Responder a esta pregunta requiere mirar más allá de
las métricas convencionales del poder. En términos de PIB en paridad de poder
adquisitivo, China ya superó a Estados Unidos. En términos nominales, podría hacerlo
entre 2030 y 2040, según distintas proyecciones. Sin embargo, el liderazgo global
no se define sólo por economía o tecnología, sino por la capacidad de influir en
normas, valores y decisiones estratégicas de terceros países. En ese terreno, China
avanza, pero aún enfrenta resistencias considerables, especialmente en Europa, América
Latina y sectores de Asia. La narrativa del «modelo chino» –basado en eficiencia sin democracia– todavía genera
desconfianza en democracias liberales que ven en él un riesgo estructural para el
equilibrio internacional.
Por otro lado, China lidera cada vez más el grupo de
países que conforma el denominado BRICS (Brasil, Rusia, India, China y Sudáfrica),
que totalizan aproximadamente el 40 % del PIB mundial (en paridad de poder adquisitivo)

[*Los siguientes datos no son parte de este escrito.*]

(* ===== verification/Table.v ===== *)
(** * Tables (crates/loom-core/src/tabular.rs, [Predicate], [Table] and [RowCursor])

    A [BTreeMap<Vec<Value>, Row>] is the list of its entries in the order of [Ord for Vec<Value>];
    inserting an equal key keeps the key that is there, as the standard library does. *)

From S2P Require Import Prelude Types Codec Cbor Store Prolly ProllyCursor Tabular Schema CodecFacts CodecProps Object ObjectProps ProllyTree ProllyMap TabularOrder TabularCells.

Module Table.
Import Error Cbor Digest Store Prolly Tabular Schema.

(** ** Ordered maps with primary keys *)

Abbreviation Rows := (list (list Value * Row)).

Fixpoint rows_get (pk : list Value) (rows : Rows) : option Row :=
  match rows with
  | [] => None
  | (k, row) :: rows =>
      match pk_cmp pk k with Eq => Some row | Lt => None | Gt => rows_get pk rows end
  end.

Fixpoint rows_insert (pk : list Value) (row : Row) (rows : Rows) : Rows :=
  match rows with
  | [] => [(pk, row)]
  | (k, old) :: rows' =>
      match pk_cmp pk k with
      | Eq => (k, row) :: rows'
      | Lt => (pk, row) :: rows
      | Gt => (k, old) :: rows_insert pk row rows'
      end
  end.

Fixpoint rows_remove (pk : list Value) (rows : Rows) : Rows :=
  match rows with
  | [] => []
  | (k, old) :: rows' =>
      match pk_cmp pk k with Eq => rows' | Lt => rows | Gt => (k, old) :: rows_remove pk rows' end
  end.

(** ** Predicates *)

Inductive CmpOp : Type := CEq | CNe | CLt | CLe | CGt | CGe.

Inductive Predicate : Type :=
| PAll
| PCompare (col : N) (op : CmpOp) (value : Value)
| PAnd (a b : Predicate).

Fixpoint eval (p : Predicate) (row : Row) : bool :=
  match p with
  | PAll => true
  | PAnd a b => eval a row && eval b row
  | PCompare col op value =>
      match row !! N.to_nat col with
      | None => false
      | Some cell =>
          match op, value_cmp cell value with
          | CEq, Eq | CNe, (Lt | Gt) | CLt, Lt | CLe, (Lt | Eq) | CGt, Gt | CGe, (Gt | Eq) => true
          | _, _ => false
          end
      end
  end.

(** ** Tables *)

Record Table : Type := mkTable { schema : Schema; rows : Rows }.

Definition table_new (s : Schema) : Table := mkTable s [].

(** [row[i]]; an index out of range panics, which is the [Internal] error. *)
Definition select (row : Row) (cols : list N) : res (list Value) :=
  try_map (fun i => ok_or (row !! N.to_nat i) Internal) cols.

Definition key_of (s : Schema) (row : Row) : res (list Value) := select row (primary_key s).

Definition table_insert (t : Table) (row : Row) : res Table :=
  _ ← check_row (schema t) row;
  key ← key_of (schema t) row;
  Ok (mkTable (schema t) (rows_insert key row (rows t))).

Definition table_get (t : Table) (pk : list Value) : option Row := rows_get pk (rows t).

Definition table_delete (t : Table) (pk : list Value) : bool * Table :=
  (bool_decide (is_Some (rows_get pk (rows t))), mkTable (schema t) (rows_remove pk (rows t))).

Definition scan (t : Table) (p : Predicate) : list Row := filter (fun r => eval p r = true) (map snd (rows t)).

(** ** The whole-table frame *)

Definition table_value (t : Table) : Codec.Value :=
  Codec.Array [to_cbor (schema t); Codec.Array (map (fun e => Codec.Array (map cell_value e.2)) (rows t))].

Definition table_encode (t : Table) : bytes := cbor_encode (table_value t).

Definition insert_item (t : Table) (r : Codec.Value) : res Table :=
  items ← as_array r;
  if bool_decide (length items = arity (schema t)) then
    row ← try_map cell_from items; table_insert t row
  else Err CorruptObject.

Definition table_decode (b : bytes) : res Table :=
  f ← decode_array b;
  '(sv, f) ← next_field f;
  s ← from_cbor sv;
  '(rs, f) ← fields_array f;
  _ ← fields_end f;
  try_fold insert_item (table_new s) rs.

(** ** Row storage *)

Section Storage.
Context `{hasher : Hasher} {S : Type} `{ops : !ObjectStore S}.

Definition row_entries (t : Table) : list Entry := map (fun e => (encode_pk_values e.1, encode_row e.2)) (rows t).

Definition build_rows (t : Table) (store : S) : res (option Digest * S) :=
  build store (sort_by fst (row_entries t)).

Definition load_rows (store : S) (s : Schema) (root : Digest) : res Table :=
  es ← entries store root;
  try_fold (fun t e => row ← decode_row (arity (schema t)) e.2; table_insert t row) (table_new s) es.

Definition get_row (store : S) (s : Schema) (root : Digest) (pk : list Value) : res (option Row) :=
  o ← lookup_key store root (encode_pk_values pk);
  match o with
  | Some value => row ← decode_row (arity s) value; Ok (Some row)
  | None => Ok None
  end.

Definition row_map_key (pk : list Value) : bytes := encode_pk_values pk.

(** [RowCursor]: the cursor of the row map with the schema. *)
Definition row_cursor_open_range (store : S) (root : Digest) (start upper : option bytes) : res ProllyCursor.Cursor :=
  ProllyCursor.open_range store root start upper.

Definition row_cursor_open (store : S) (root : Digest) : res ProllyCursor.Cursor := ProllyCursor.open_all store root.

Definition row_cursor_next (rounds : nat) (store : S) (s : Schema) (cur : ProllyCursor.Cursor)
    : option (res (option Row * ProllyCursor.Cursor)) :=
  match ProllyCursor.cursor_next rounds store cur with
  | None => None
  | Some (Err e) => Some (Err e)
  | Some (Ok (Some e, cur)) => Some (row ← decode_row (arity s) e.2; Ok (Some row, cur))
  | Some (Ok (None, cur)) => Some (Ok (None, cur))
  end.
End Storage.

End Table.

(** * Tables implement maps from primary keys to rows

    The ordered list of a table is the map from encoded primary keys to rows in key order; every
    operation acts on that map, and the row storage, the row cursor and the whole-table frame keep it. *)

Module TableProps.
Import Error Cbor Digest Store Prolly ProllyTree ProllyMap Tabular TabularOrder TabularCells Schema Table.

(** ** The map a list of rows stands for *)

Definition enc_entry (e : list Value * Row) : bytes * Row := (encode_pk_values e.1, e.2).
Definition rows_map (rows : Rows) : gmap bytes Row := list_to_map (map enc_entry rows).

Definition wf_rows (rows : Rows) : Prop :=
  Forall (fun e => Forall wf_cell e.1) rows /\ sorted_by fst (map enc_entry rows).

Lemma wf_rows_cons e rows :
  wf_rows (e :: rows) <->
  Forall wf_cell e.1 /\ wf_rows rows /\ Forall (fun e' => encode_pk_values e.1 <b encode_pk_values e'.1) rows.
Proof.
  unfold wf_rows. cbn [map]. rewrite Forall_cons. split.
  - intros [[H1 H2] [H3 H4]%sorted_by_cons_inv]. rewrite Forall_map in H4. done.
  - intros (H1 & [H2 H3] & H4). split; [done|]. constructor; [done|]. by rewrite Forall_map.
Qed.

Lemma rows_map_cons e rows : rows_map (e :: rows) = <[encode_pk_values e.1 := e.2]> (rows_map rows).
Proof. done. Qed.

Lemma rows_map_below k rows :
  Forall (fun e' => k <b encode_pk_values e'.1) rows -> rows_map rows !! k = None.
Proof.
  intros H. apply not_elem_of_list_to_map_1. rewrite <-list_fmap_compose. intros (e & -> & Hin)%list_elem_of_fmap.
  rewrite Forall_forall in H. specialize (H e Hin). simpl in H. by eapply bytes_lt_irrefl.
Qed.

Lemma below_trans (k k' : bytes) (rows : Rows) :
  k <b k' -> Forall (fun e' => k' <b encode_pk_values e'.1) rows -> Forall (fun e' => k <b encode_pk_values e'.1) rows.
Proof. intros Hk H. eapply Forall_impl; [exact H|]. intros e He. by etrans. Qed.

(** How the comparison of primary keys reads on encoded keys. *)
Lemma pk_cmp_spec a b :
  Forall wf_cell a -> Forall wf_cell b ->
  CompareSpec (encode_pk_values a = encode_pk_values b) (encode_pk_values a <b encode_pk_values b)
    (encode_pk_values b <b encode_pk_values a) (pk_cmp a b).
Proof.
  intros Ha Hb. rewrite <-cmp_pk by done. destruct (cmp_bytes _ _) eqn:E; constructor.
  - by apply cmp_bytes_eq.
  - done.
  - by apply cmp_bytes_gt.
Qed.

Lemma pk_cmp_eq a b :
  Forall wf_cell a -> Forall wf_cell b -> pk_cmp a b = Eq <-> encode_pk_values a = encode_pk_values b.
Proof. intros Ha Hb. rewrite <-cmp_pk by done. apply cmp_bytes_eq. Qed.

Lemma rows_get_spec pk rows :
  Forall wf_cell pk -> wf_rows rows -> rows_get pk rows = rows_map rows !! encode_pk_values pk.
Proof.
  intros Hpk. induction rows as [|[k row] rows IH]; [done|]. intros (Hk & Hw & Hlt)%wf_rows_cons.
  cbn [rows_get]. rewrite rows_map_cons. cbn [fst snd] in *. destruct (pk_cmp_spec pk k) as [E|E|E]; [done|done|..].
  - by rewrite E, lookup_insert_eq.
  - rewrite lookup_insert_ne by (intros E'; rewrite E' in E; by eapply bytes_lt_irrefl).
    symmetry. apply rows_map_below. by eapply below_trans.
  - rewrite lookup_insert_ne by (intros E'; rewrite E' in E; by eapply bytes_lt_irrefl). by apply IH.
Qed.

Lemma rows_insert_above k pk row rows :
  k <b encode_pk_values pk -> Forall (fun e' => k <b encode_pk_values e'.1) rows ->
  Forall (fun e' => k <b encode_pk_values e'.1) (rows_insert pk row rows).
Proof.
  intros Hk. induction 1 as [|[k' old] rows Hk' Hr IH]; cbn [rows_insert]; [by constructor|].
  destruct (pk_cmp pk k'); constructor; try done. by constructor.
Qed.
(** Inserting the rows of a table into an empty one gives the table back, up to the form of equal keys. *)
Lemma reload_rows t :
  wf_table t ->
  exists t', try_fold table_insert (table_new (schema t)) (map snd (rows t)) = Ok t' /\ wf_table t' /\
    schema t' = schema t /\ table_map t' = table_map t /\ map snd (rows t') = map snd (rows t).
Proof.
  intros Hw. pose proof Hw as (Hs & Hr & _).
  destruct (add_rows_spec (btree_iter (table_map t)) (table_new (schema t))) as (t' & H1 & H2 & H3 & H4);
    [by apply table_new_wf|exact (table_fits t Hw)|].
  rewrite (rows_values (rows t) Hr). fold (table_map t). exists t'. change (table_map (table_new (schema t))) with (∅ : gmap bytes Row) in H4.
  change (foldl _ ∅ (btree_iter (table_map t))) with (collect_map (btree_iter (table_map t))) in H4.
  rewrite collect_map_btree_iter in H4. split_and!; try done.
  rewrite rows_values by apply H2. by fold (table_map t'); rewrite H4.
Qed.

(** Two loops that agree on the states an invariant allows. *)
Lemma try_fold_agree {E A B} (P : B -> Prop) (f g : B -> A -> result E B) l b :
  P b -> (forall b x, P b -> x ∈ l -> f b x = g b x) -> (forall b x b', P b -> g b x = Ok b' -> P b') ->
  try_fold f b l = try_fold g b l.
Proof.
  revert b. induction l as [|x l IH]; intros b Hb H Hk; [done|]. cbn [try_fold]. rewrite H by (done || left).
  destruct (g b x) as [b'|] eqn:E'; [|done]. cbn [mbind result_bind]. apply IH; eauto.
  intros b0 y Hb0 Hy. apply H; [done|by right].
Qed.

Lemma table_insert_schema t row t' : table_insert t row = Ok t' -> schema t' = schema t.
Proof. unfold table_insert. intros ([] & _ & (pk & _ & [= <-])%bind_Ok)%bind_Ok. done. Qed.

Lemma try_fold_map {E A B C} (f : B -> A -> result E B) (g : C -> A) l b :
  try_fold f b (map g l) = try_fold (fun b x => f b (g x)) b l.
Proof. revert b. induction l as [|x l IH]; intros b; [done|]. cbn [map try_fold]. destruct (f b (g x)); [apply IH|done]. Qed.

(** ** The whole-table frame *)

Lemma table_value_rows t :
  table_value t = Codec.Array [to_cbor (schema t); Codec.Array (map row_value (map snd (rows t)))].
Proof. unfold table_value. by rewrite map_map. Qed.

Lemma wf_table_rows t : wf_table t -> Forall (fun row => wf_row row /\ length row = arity (schema t)) (map snd (rows t)).
Proof.
  intros (_ & Hr & Hm). rewrite rows_values by done. rewrite Forall_map. apply Forall_forall.
  intros [k row] Hin%elem_of_btree_iter. destruct (Hm _ _ Hin) as (H & [Hl _]%check_row_Ok & _). done.
Qed.

Lemma encode_table_Ok t : wf_table t -> Codec.encode (table_value t) = Ok (table_encode t).
Proof.
  intros Hw. pose proof (CodecProps.encode_outcome_all (table_value t)) as H. unfold CodecProps.encode_outcome in H.
  assert (CodecProps.encodable (table_value t) = true) as He.
  { rewrite table_value_rows. cbn [CodecProps.encodable forallb]. rewrite encodable_to_cbor, andb_true_r. cbn [andb].
    apply ObjectProps.forallb_map_true. intros row Hin. pose proof (wf_table_rows t Hw) as Hr. rewrite Forall_forall in Hr.
    destruct (Hr row Hin) as [[_ Hc] _]. cbn [row_value CodecProps.encodable]. apply ObjectProps.forallb_map_true.
    intros v Hv. rewrite Forall_forall in Hc. by apply encodable_cell, Hc. }
  rewrite He in H. unfold table_encode, cbor_encode. by rewrite H.
Qed.

Lemma wf_table_value t : wf_table t -> Codec.len (rows t) < 2 ^ 64 -> CodecFacts.wf_value (table_value t) = true.
Proof.
  intros Hw Hl. rewrite table_value_rows. apply wf_array; [done|]. cbn [forallb]. rewrite wf_to_cbor by apply Hw.
  rewrite andb_true_r. cbn [andb]. apply wf_array; [unfold Codec.len in *; by rewrite !length_map|].
  apply ObjectProps.forallb_map_true. intros row Hin. pose proof (wf_table_rows t Hw) as Hr. rewrite Forall_forall in Hr.
  by apply wf_row_value, Hr.
Qed.

Lemma insert_item_row t row :
  wf_row row -> length row = arity (schema t) -> insert_item t (CodecFacts.canon (row_value row)) = table_insert t row.
Proof.
  intros [_ Hr] Hl. unfold insert_item. cbn [row_value CodecFacts.canon as_array mbind result_bind].
  rewrite !length_map, bool_decide_eq_true_2 by done. by rewrite cells_read_back.
Qed.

y cerca del 51 % de la población global. La población combinada de estos países
supera los 3300 millones de personas.
La responsabilidad de nuestros países tercermundistas,
en especial de Colombia, no es necesariamente impulsar políticas anti-Estados Unidos,
nuestro primer socio comercial, para alinearse con la emergente China. Una sana
política sería afianzar nuestra soberanía y en cada caso elegir aquella alternativa
que mayores beneficios y seguridad nos ofrezcan.
De ninguna manera se debería temer el regreso del péndulo del poder al continente asiático, cuna de nuestra cultura occidental. Históricamente China nunca fue un imperio guerrerista ni colonialista, a diferencia de los imperios occidentales (Roma, Inglaterra, España y Estados Unidos). Una nueva cultura liderada por China podría significar un mundo más armonioso, pacífico y respetuoso de las soberanías nacionales y de la libre determinación de los pueblos.